What You Need To Know

  • The Supreme Court agreed to take up a case next term involving gender transition care for minors

  • The justices agreed to resolve challenges to a Tennessee law that restricts puberty blockers and hormone therapy for minors

  • It's the first time the highest court in the land will weigh in on the issue of health care for transgender youth

  • The Biden administration urged the high court to take up the case

The justices agreed to resolve challenges to a Tennessee law that restricts puberty blockers and hormone therapy for minors, marking the first time the highest court in the land will weigh in on the issue of health care for transgender youth. A lower court had blocked the law from going into effect, but a federal appeals court based in Cincinnati allowed the Tennessee restriction, as well as a similar Kentucky law, to go into effect. (While plaintiffs petitioned the court about both states' laws, the high court did not act on the Kentucky appeal.)

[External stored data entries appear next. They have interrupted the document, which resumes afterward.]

(** Python's order on strs, by the first differing character. *)
Definition str_lt (a b : string) : bool := String.ltb a b.
Definition str_le (a b : string) : bool := String.leb a b.
Definition str_gt (a b : string) : bool := String.ltb b a.
Definition str_ge (a b : string) : bool := String.leb b a.

(** ** Reading the CSV file *)

(** One row of [csv.DictReader(f)] under the field names [fieldnames]. *)
Definition row_dict (fieldnames row : csv_row) : gmap (option string) csv_value :=
  let d := foldl (fun m kv => <[Some (fst kv) := Cell (snd kv)]> m) ∅
                 (combine fieldnames row) in
  let lf := List.length fieldnames in
  let lr := List.length row in
  if (lf <? lr)%nat then <[None := Cells (skipn lf row)]> d
  else foldl (fun m key => <[Some key := NoCell]> m) d (skipn lr fieldnames).

Definition is_blank (row : csv_row) : bool :=
  match row with [] => true | _ => false end.

(** [for row in csv.DictReader(f): history.append(row)]: the first row
    names the fields, blank rows are skipped. *)
Definition dict_reader (rows : list csv_row) : list (gmap (option string) csv_value) :=
  match rows with
  | [] => []
  | fieldnames :: rest =>
      map (row_dict fieldnames) (List.filter (fun r => negb (is_blank r)) rest)
  end.

(** [l[-n:]] for a positive [n], and [l[::-1]] is [rev l]. *)
Definition last_n {A} (n : nat) (l : list A) : list A :=
  skipn (List.length l - n) l.

Inductive result :=
| Responded (r : response)
| Unhandled (e : pyexn).

(** [jsonify] sorts the keys of every dict it writes: the key [None] of
    the cells beyond the header cannot be ordered with a name, and
    raises a [TypeError] unless it is the only key. *)
Definition sortable_keys (e : gmap (option string) csv_value) : bool :=
  match e !! None with
  | Some _ => (size e <=? 1)%nat
  | None => true
  end.

(** [get_history()].  The handler has no [try]: what the read of the
    file or [jsonify] raises leaves the view function. *)
Definition get_history (read : read_outcome) (s : server) : result :=
  match data_file s with
  | None => Responded (History [], 200%nat)
  | Some rows =>
      match read with
      | ReadDone =>
          let shown := rev (last_n 50 (dict_reader rows)) in
          if forallb sortable_keys shown
          then Responded (History shown, 200%nat)
          else Unhandled TypeError
      | ReadRaises e => Unhandled e
      end
  end.

(** ** The handlers that write *)

Section Handlers.

(** Two conversions of Python are parameters: [int(s)] of a str
    ([None] for its [ValueError]) and the [str(v)] by which
    [csv.writer] renders a cell; and, for [strptime], the decimal digits
    outside ASCII. *)
Variable str_to_int : string -> option Z.
Variable py_str : pyval -> string.
Variable other_digit : string -> option (nat * string).

(** [int(v)] *)
Definition py_int (v : pyval) : pyexn + Z :=
  match v with
  | PBool b => inr (Z.b2z b)
  | PInt z => inr z
  | PFloat f => float_to_int f
  | PStr s =>
      match str_to_int s with
      | Some z => inr z
      | None => inl ValueError
      end
  | PNone | PList _ | PDict _ => inl TypeError
  end.

(** [with open(DATA_FILE, 'a', newline='') as f: csv.writer(f).writerow(row)]
    when the whole row reaches a file that ends with a complete row (or
    is empty, or is created by the [open]): the row is added, as it will
    be read back. *)
Definition append_row (row : csv_row) (f : option (list csv_row))
    : option (list csv_row) :=
  Some (default [] f ++ [map universal_newlines row])%list.

Definition csv_append (disk : write_outcome) (row : csv_row) : handler unit :=
  match disk with
  | Written => store (with_data_file (append_row row))
  | NotWritten => raise OSError
  | Disturbed raises after =>
      store (with_data_file (fun _ => Some after));;
      match raises with Some e => raise e | None => mret tt end
  end.

Definition hvac_set (w : hvac_write) : handler unit :=
  store (with_hvac_settings (hvac_store w)).

(** [receive_data()], the body of its [try] *)
Definition receive_data_body (req : option pyval) (now : datetime)
    (disk : write_outcome) : handler response :=
  data ← get_json req;
  temperature ← try_ (dict_get data "temperature");
  humidity ← try_ (dict_get data "humidity");
  if is_none temperature || is_none humidity
  then return_ (Error "Missing temperature or humidity", 400%nat)
  else
    let timestamp := strftime_full now in
    store (with_latest_data (set_temperature temperature));;
    store (with_latest_data (set_humidity humidity));;
    store (with_latest_data (set_latest_timestamp timestamp));;
    has_hvac ← try_ (py_in "hvac" data);
    when_ has_hvac (
      hvac ← try_ (py_getitem data "hvac");
      v ← try_ (dict_get hvac "power"); hvac_set (WPower v);;
      v ← try_ (dict_get hvac "set_temp"); hvac_set (WSetTemp v);;
      v ← try_ (dict_get hvac "mode"); hvac_set (WMode v);;
      v ← try_ (dict_get hvac "fan_speed"); hvac_set (WFanSpeed v);;
      v ← try_ (dict_get hvac "timer"); hvac_set (WTimer v);;
      v ← try_ (dict_get hvac "swing"); hvac_set (WSwing v);;
      hvac_set (WTimestamp timestamp);;
      hvac_set (WSource "arduino"));;
    csv_append disk [timestamp; py_str temperature; py_str humidity];;
    mret (Ingested timestamp, 200%nat).

Definition receive_data (req : option pyval) (now : datetime)
    (disk : write_outcome) : server -> response * server :=
  run (receive_data_body req now disk).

"Without this Court’s prompt intervention, transgender youth and their families will remain in limbo, uncertain of whether and where they can access needed medical care," attorneys for the Tennessee plaintiffs wrote to the court.

The Biden administration urged the high court to take up the case, arguing that the law "categorically forbids" treatments for gender dysphoria "in explicitly sex-based terms," leaving "the same treatments entirely unrestricted if they are prescribed for any other purpose."

"Thus, for example, a teenager whose sex assigned at birth is male can be prescribed testosterone to conform to a male gender identity, but a teenager assigned female at birth cannot," Solicitor General Elizabeth Prelogar wrote in a brief to the court.

The case comes as lawmakers in largely Republican-led states have enacted a wave of restrictions to transgender rights, including not only bans on transition health care, but also participation in school sports, bathroom usage and drag shows.

According to the Human Rights Campaign, 25 states have enacted restrictions on gender transition care for minors, with 39% of transgender youth living in those states. All but two of those states are led by Republicans. (Arizona's restriction was signed into law in 2022, nearly a year before Democratic Gov. Katie Hobbs was sworn in; and while North Carolina has a Democratic governor, Republicans boast a supermajority in the state's legislature, allowing them to override Gov. Roy Cooper's veto of the ban on transition care last year.)

Last month, South Carolina became the 25th state to adopt a law restricting or banning gender-affirming medical care for transgender minors, even though such treatments have been available in the United States for more than a decade and are endorsed by major medical associations.

Many of those restrictions have been challenged in court. Earlier this year, the high court allowed Idaho to enforce its ban on gender transition care for minors, which makes it a felony for doctors to provide such treatments to youth. 

The Associated Press contributed to this report.